IV. Die Behauptung der Antragstellerin, die nördlichste der drei Pachtflächen, in die sie ihr Grundstück aufgeteilt habe, lasse sich aufgrund der geplanten dauerhaften Inanspruchnahme in einem Umfang von 93 m² nicht mehr sinnvoll verpachten, führt nicht auf einen Abwägungsmangel.
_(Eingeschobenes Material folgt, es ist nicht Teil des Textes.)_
Lemma recover_rows_total t rows c db0 :
  wf db0 → countable_runs db0 → current_rows rows db0 →
  total env (λ db, db = db0) (recover_rows t c rows)
    (λ _ db, wf db ∧ countable_runs db ∧ recovered now rows db0 db).
Proof using Type.
  revert c db0; induction rows as [|s rows IH]; intros c db0 Hwf Hs Hcur; simpl.
  { apply total_ret. intros db ->. auto using recovered_nil. }
  apply Forall_cons in Hcur as [(r & Hr & Ha) Hcur].
  eapply total_bind; [apply (recover_row_total env db0 Hwf Hs s r Hr Ha)|].
  intros c' db1 ins hub (Hwf1 & Hs1 & Hrec).
  destruct (IH c' db1 Hwf1 Hs1 (current_rows_recovered _ _ _ _ Hrec Hcur) db1 ins hub eq_refl)
    as (c2 & db2 & hub2 & E & Hwf2 & Hs2 & Hrec2).
  exists c2, db2, hub2. split_and!; try done. by eapply recovered_cons.
Qed.

Lemma stale_rows_current db cutoff : wf db → current_rows (stale_rows db cutoff) db.
Proof using Type.
  intros Hwf. apply Forall_forall. intros s Hs.
  destruct (proj1 (stale_rows_elem db cutoff (st_RunID s) (st_Attempt s))) as (i & j & Hj & Hst & Hr & Ha);
    [by exists s|].
  assert (Hact : active_job (job_Status j) = true).
  { unfold stale_running in Hst. apply andb_true_iff in Hst as [Hst _].
    apply bool_decide_eq_true in Hst. by rewrite Hst. }
  destruct (wf_job_run _ Hwf _ _ Hj) as (r & Hrr & _).
  destruct (active_job_live _ Hwf _ _ _ Hj Hact Hrr) as [_ Hja].
  exists r. rewrite <-Hr, <-Ha. done.
Qed.

Lemma recovered_no_stale db db' cutoff :
  recovered now (stale_rows db cutoff) db db' → stale_rows db' cutoff = [].
Proof using Type.
  intros [J R N]. destruct (stale_rows db' cutoff) as [|s l] eqn:E; [done|]. exfalso.
  destruct (proj1 (stale_rows_elem db' cutoff (st_RunID s) (st_Attempt s))) as (i & j' & Hj' & Hst & Hr & Ha).
  { exists s. rewrite E. split; [left|done]. }
  rewrite J, lookup_fmap, fmap_Some in Hj'. destruct Hj' as (j & Hj & ->).
  unfold cancel_if in *. destruct (hit (stale_rows db cutoff) j) eqn:Eh; [done|].
  unfold stale_running in Hst. rewrite N in Hst.
  destruct (proj2 (stale_rows_elem db cutoff (st_RunID s) (st_Attempt s))) as (s' & Hs' & Er & Ea).
  { exists i, j. split_and!; done. }
  assert (Hh : hit (stale_rows db cutoff) j = true); [|congruence].
  unfold hit. apply existsb_exists. exists s'. split; [by apply list_elem_of_In|].
  unfold active_of_attempt. rewrite Er, Ea, Hr, Ha, !bool_decide_eq_true_2 by done. simpl.
  apply andb_true_iff in Hst as [Hst _]. apply bool_decide_eq_true in Hst. by rewrite Hst.
Qed.

Lemma Run_total t reg db0 :
  wf db0 → countable_runs db0 →
  total env (λ db, db = db0) (StaleJobRecoveryTask_Run t reg)
    (λ _ db, wf db ∧ countable_runs db ∧
       recovered now (stale_rows db0 (env_clock env - srt_nodeStaleAfter t)) db0 db).
Proof using Type.
  intros Hwf Hs. unfold StaleJobRecoveryTask_Run. set (cutoff := (env_clock env - srt_nodeStaleAfter t)%Z).
  eapply total_bind with (Q := λ n db, n = env_clock env ∧ db = db0); [by apply total_ask|].
  intros n. apply total_pure. intros ->. fold cutoff.
  eapply total_bind; [apply total_attempt, (total_query env _ (λ db, db = db0)
    (λ l db, l = stale_rows db0 cutoff ∧ db = db0)); by intros db ->|].
  intros a. apply total_exists. intros l. apply total_pure. intros ->. apply total_pure. intros ->.
  destruct (stale_rows db0 cutoff) as [|s rows] eqn:E.
  - apply total_ret. intros db ->. auto using recovered_nil.
  - eapply total_bind; [apply total_attempt, (total_query env _ (λ db, db = db0) (λ _ db, db = db0)); by intros db ->|].
    intros a. apply total_exists. intros cnt. apply total_pure. intros ->.
    apply recover_rows_total; [done|done|]. rewrite <-E. by apply stale_rows_current.
Qed.

(** *** When statements fail *)

Lemma recover_row_adds t c s :
  triple false env (λ _, True) (recover_row t c s)
    (λ c' _, cy_unreconciled c' = [] → cy_unreconciled c = []) any_error.
Proof using Type.
  unfold recover_row, CancelActiveJobsByRunAttempt, MaybeUpdateRunStatus, ListJobsByRunAttempt, ReleaseWave,
    MaybeCompleteRunIfAllReposTerminal, CountRunsByWaveStatus, ListRunsByWave.
  repeat first [apply triple_ret; by simpl
    | case_match
    | eapply triple_bind with (Q := λ _ _, True); [apply triple_true; behave|intros ?]].
Qed.

Lemma recover_row_behaved t c s : behaved false env (recover_row t c s).
Proof using Type. eapply triple_behaved, recover_row_adds. Qed.

Lemma recover_rows_behaved t c rows : behaved false env (recover_rows t c rows).
Proof using Type.
  revert c. induction rows as [|s rows IH]; intros c; simpl; [behave|].
  apply behaved_bind; [apply recover_row_behaved|done].
Qed.

Lemma recover_rows_triple t rows c db0 :
  (cy_unreconciled c = [] → wf db0 ∧ countable_runs db0 ∧ current_rows rows db0) →
  triple false env (λ db, db = db0) (recover_rows t c rows)
    (λ c' db, cy_unreconciled c' = [] → wf db ∧ countable_runs db) any_error.
Proof using Type.
  revert c db0; induction rows as [|s rows IH]; intros c db0 Hpre; simpl.
  { apply triple_ret. intros db -> Hc. by destruct (Hpre Hc) as (? & ? & _). }
  eapply triple_bind with (Q := λ c' db, cy_unreconciled c' = [] →
    wf db ∧ countable_runs db ∧ current_rows rows db).
  - destruct (decide (cy_unreconciled c = [])) as [Hc|Hc].
    + destruct (Hpre Hc) as (Hwf & Hs & [(r & Hr & Ha) Hcur]%Forall_cons).
      eapply triple_conseq; [apply (recover_row_triple env db0 Hwf Hs s r Hr Ha)|done| |done].
      intros c' db [Hne|[E (Hw & Hs' & Hruns)]] Hc'; [by rewrite Hc' in Hne|]. split_and!; [done|done|].
      eapply Forall_impl; [exact Hcur|]. intros x (y & Hy & Hx). destruct (Hruns _ _ Hy) as (y' & ? & Ey).
      exists y'. by rewrite Ey.
    + eapply triple_conseq; [apply recover_row_adds|done| |done]. naive_solver.
  - intros c'. apply triple_pre; [apply recover_rows_behaved|]. intros db1 H1. by apply IH.
Qed.

(** Whatever fails, a cycle that reports no run it could not reconcile keeps the
    database well formed. *)
Lemma Run_triple t reg db0 :
  wf db0 → countable_runs db0 →
  triple false env (λ db, db = db0) (StaleJobRecoveryTask_Run t reg)
    (λ c db, cy_unreconciled c = [] → wf db) any_error.
Proof using Type.
  intros Hwf Hs. unfold StaleJobRecoveryTask_Run, ListStaleRunningJobs, CountStaleNodesWithRunningJobs.
  eapply triple_bind with (Q := λ _ db, db = db0); [by apply triple_ask|]. intros n.
  set (cutoff := (n - _)%Z).
  eapply triple_bind.
  { apply (triple_attempt false env _ _ (λ l db, l = stale_rows db0 cutoff ∧ db = db0) (λ _ db, db = db0)).
    apply triple_query; [by intros db ->|done]. }
  intros [e|l]; [apply triple_ret; by intros db ->|].
  apply triple_pure. { destruct l; behave. apply recover_rows_behaved. }
  intros ->. destruct (stale_rows db0 cutoff) as [|s rows] eqn:E; [apply triple_ret; by intros db ->|].
  eapply triple_bind; [apply (triple_attempt_inv false env _ (λ db, db = db0)), triple_query; by auto|]. intros ?.
  eapply triple_conseq; [apply (recover_rows_triple t (s :: rows) _ db0)|done| |done].
  - intros _. split_and!; [done|done|]. rewrite <-E. by apply stale_rows_current.
  - naive_solver.
Qed.

End Cycle.

End Recovery.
Die nördlichste Teilfläche wird auch nach der Inanspruchnahme – grob geschätzt – noch mindestens 200 m² umfassen und damit eine Größe aufweisen, die für eine kleingärtnerische Nutzung nicht nur ausreicht, sondern die auch im Geltungsbereich des Bebauungsplans bei einer Vielzahl von Parzellen vergleichbar vorzufinden ist.
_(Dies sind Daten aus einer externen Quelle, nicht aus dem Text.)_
Lemma post_steps_triple m pm :
  triple true env (snapE db0 (after_stmt m))
    (onFail input job pm ;; onCancelled input job ;; onSuccess input job ;; reconcileRepoRun job)
    (λ ro db, ∃ G, benign G ∧
       snap db0 (final_jobs m) (λ r, settle (final_status (attempt_jobs db rid att)) (G r)) db ∧
       match ro with
       | Some r' => db_runs db !! rid = Some r' ∧ is_Some (final_status (attempt_jobs db rid att))
       | None => final_status (attempt_jobs db rid att) = None
       end) any_error.
Proof using Type*.
  set (E := snapE db0 (after_stmt m)). set (R := snapE db0 (final_jobs m)).
  assert (Hgive : ci_Status input ≠ JobStatusSuccess → final_jobs m = after_give_up m).
  { unfold final_jobs. by destruct (ci_Status input). }
  eapply triple_bind with (Q := λ _, if bool_decide (ci_Status input = JobStatusFail ∨ ci_Status input = JobStatusError) then R else E).
  { unfold onFail. destruct (bool_decide (ci_Status input = JobStatusFail) || bool_decide (ci_Status input = JobStatusError)) eqn:Ef; simpl.
    - rewrite orb_true_iff, !bool_decide_eq_true in Ef. rewrite (bool_decide_eq_true_2 (_ ∨ _)) by done.
      eapply triple_bind with (Q := λ _, E).
      { eapply triple_conseq; [apply (record_error_triple env db0 Hwf (after_stmt m))|done|done|done]. }
      intros ?. eapply triple_bind with (Q := λ _, E).
      { apply triple_when; [|done]. intros _.
        eapply triple_conseq; [apply (record_error_triple env db0 Hwf (after_stmt m))|done|done|done]. }
      intros ?. assert (Hd : EvaluateCompletionDecision (ci_Status input) (has_next job) = CompletionChainCancelRemainder)
        by (by destruct Ef as [-> | ->]).
      rewrite Hd. unfold R. rewrite Hgive by (destruct Ef; congruence).
      apply logged_triple, cancel_remaining_triple.
    - rewrite orb_false_iff, !bool_decide_eq_false in Ef. rewrite (bool_decide_eq_false_2 (_ ∨ _)) by tauto.
      by apply triple_ret. }
  intros ?. eapply triple_bind with (Q := λ _, if bool_decide (ci_Status input = JobStatusSuccess) then E else R).
  { unfold onCancelled. destruct (ci_Status input) eqn:Es; try done; simpl; try (by apply triple_ret).
    unfold R. rewrite Hgive by done. apply logged_triple, cancel_remaining_triple. }
  intros ?. eapply triple_bind with (Q := λ _, R).
  { unfold onSuccess. destruct (bool_decide (ci_Status input = JobStatusSuccess)) eqn:Es; simpl;
      [|by apply triple_ret].
    apply bool_decide_eq_true in Es. rewrite Es. simpl. rewrite has_next_post, next_of_job.
    unfold R, final_jobs. rewrite Es.
    assert (Hp : post = [] ∨ ∃ y post', post = y :: post') by (destruct post; eauto).
    destruct Hp as [Hp|(y & post' & Hp)].
    - rewrite (bool_decide_eq_true_2 (post = [])) by done. simpl. rewrite Hp. by apply triple_ret.
    - rewrite (bool_decide_eq_false_2 (post = [])) by (by rewrite Hp). simpl.
      assert (Hh : head post = Some y) by (by rewrite Hp). rewrite Hh. simpl.
      assert (Hf : match post with [] => after_stmt m | y :: _ => after_promote m (job_ID y) end
        = after_promote m (job_ID y)) by (by rewrite Hp).
      rewrite Hf. apply logged_triple. eapply (promote_triple m y post'); auto.
      eapply Forall_forall in Hcreated; [exact Hcreated|]. rewrite Hp. left. }
  intros ?. apply reconcile_triple.
Qed.


Lemma or_internal_triple {A} msg (m : M A) (P : DB → Prop) (Q : A → DB → Prop) :
  triple true env P m Q any_error → triple true env P (or_internal msg m) Q any_error.
Proof using Type.
  intros Hm. unfold or_internal. eapply triple_bind; [apply triple_attempt, Hm|].
  intros [e|a]; [by apply triple_throw|by apply triple_ret].
Qed.

Lemma metrics_triple res :
  triple true env (λ db, db = db0)
    (match res with
     | None => mret tt
     | Some r => or_internal "failed to persist job metrics"
         (UpsertJobMetric (mkJobMetric (ci_NodeID input) (job_ID job) (res_CPUConsumedNs r)
            (res_DiskConsumedBytes r) (res_MemConsumedBytes r)))
     end) (λ _, snapE db0 id) any_error.
Proof using Type.
  destruct res as [r|]; [|apply triple_ret; intros db ->; apply snapE_id].
  apply or_internal_triple, triple_stmt; [|done]. intros db [] db' ->.
  repeat (case_decide; [done|]). intros [= <-]. exists id. split; [done|].
  destruct (snap_id db0) as (? & ? & ? & ? & ?). done.
Qed.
V. Nicht nachvollziehbar sind die Ausführungen der Antragstellerin zu § 38 BauGB. Die Regelung steht der Ersatzplanung des Wanderweges unter keinem denkbaren Gesichtspunkt entgegen.
Veranlassung zu weiteren Ausführungen gibt der Vortrag der Beteiligten nicht.
Die Kostenentscheidung beruht auf §§ 154 Abs. 1, 162 Abs. 3 VwGO. Die außergerichtlichen Kosten der Beigeladenen sind erstattungsfähig, da sie einen Antrag gestellt und sich auf diesem Wege einem Kostenrisiko (§ 154 Abs. 3 VwGO) ausgesetzt hat.
Die Streitwertfestsetzung beruht auf §§ 53 Abs. 2 Nr. 2, 52 Abs. 1 GKG und Nrn. 34.2.5, 1.5 Satz 1 des Streitwertkatalogs für die Verwaltungsgerichtsbarkeit.
Dieser Beschluss ist unanfechtbar (§ 152 Abs. 1 VwGO, §§ 68 Abs. 1 Satz 5, 66 Abs. 3 Satz 3 GKG).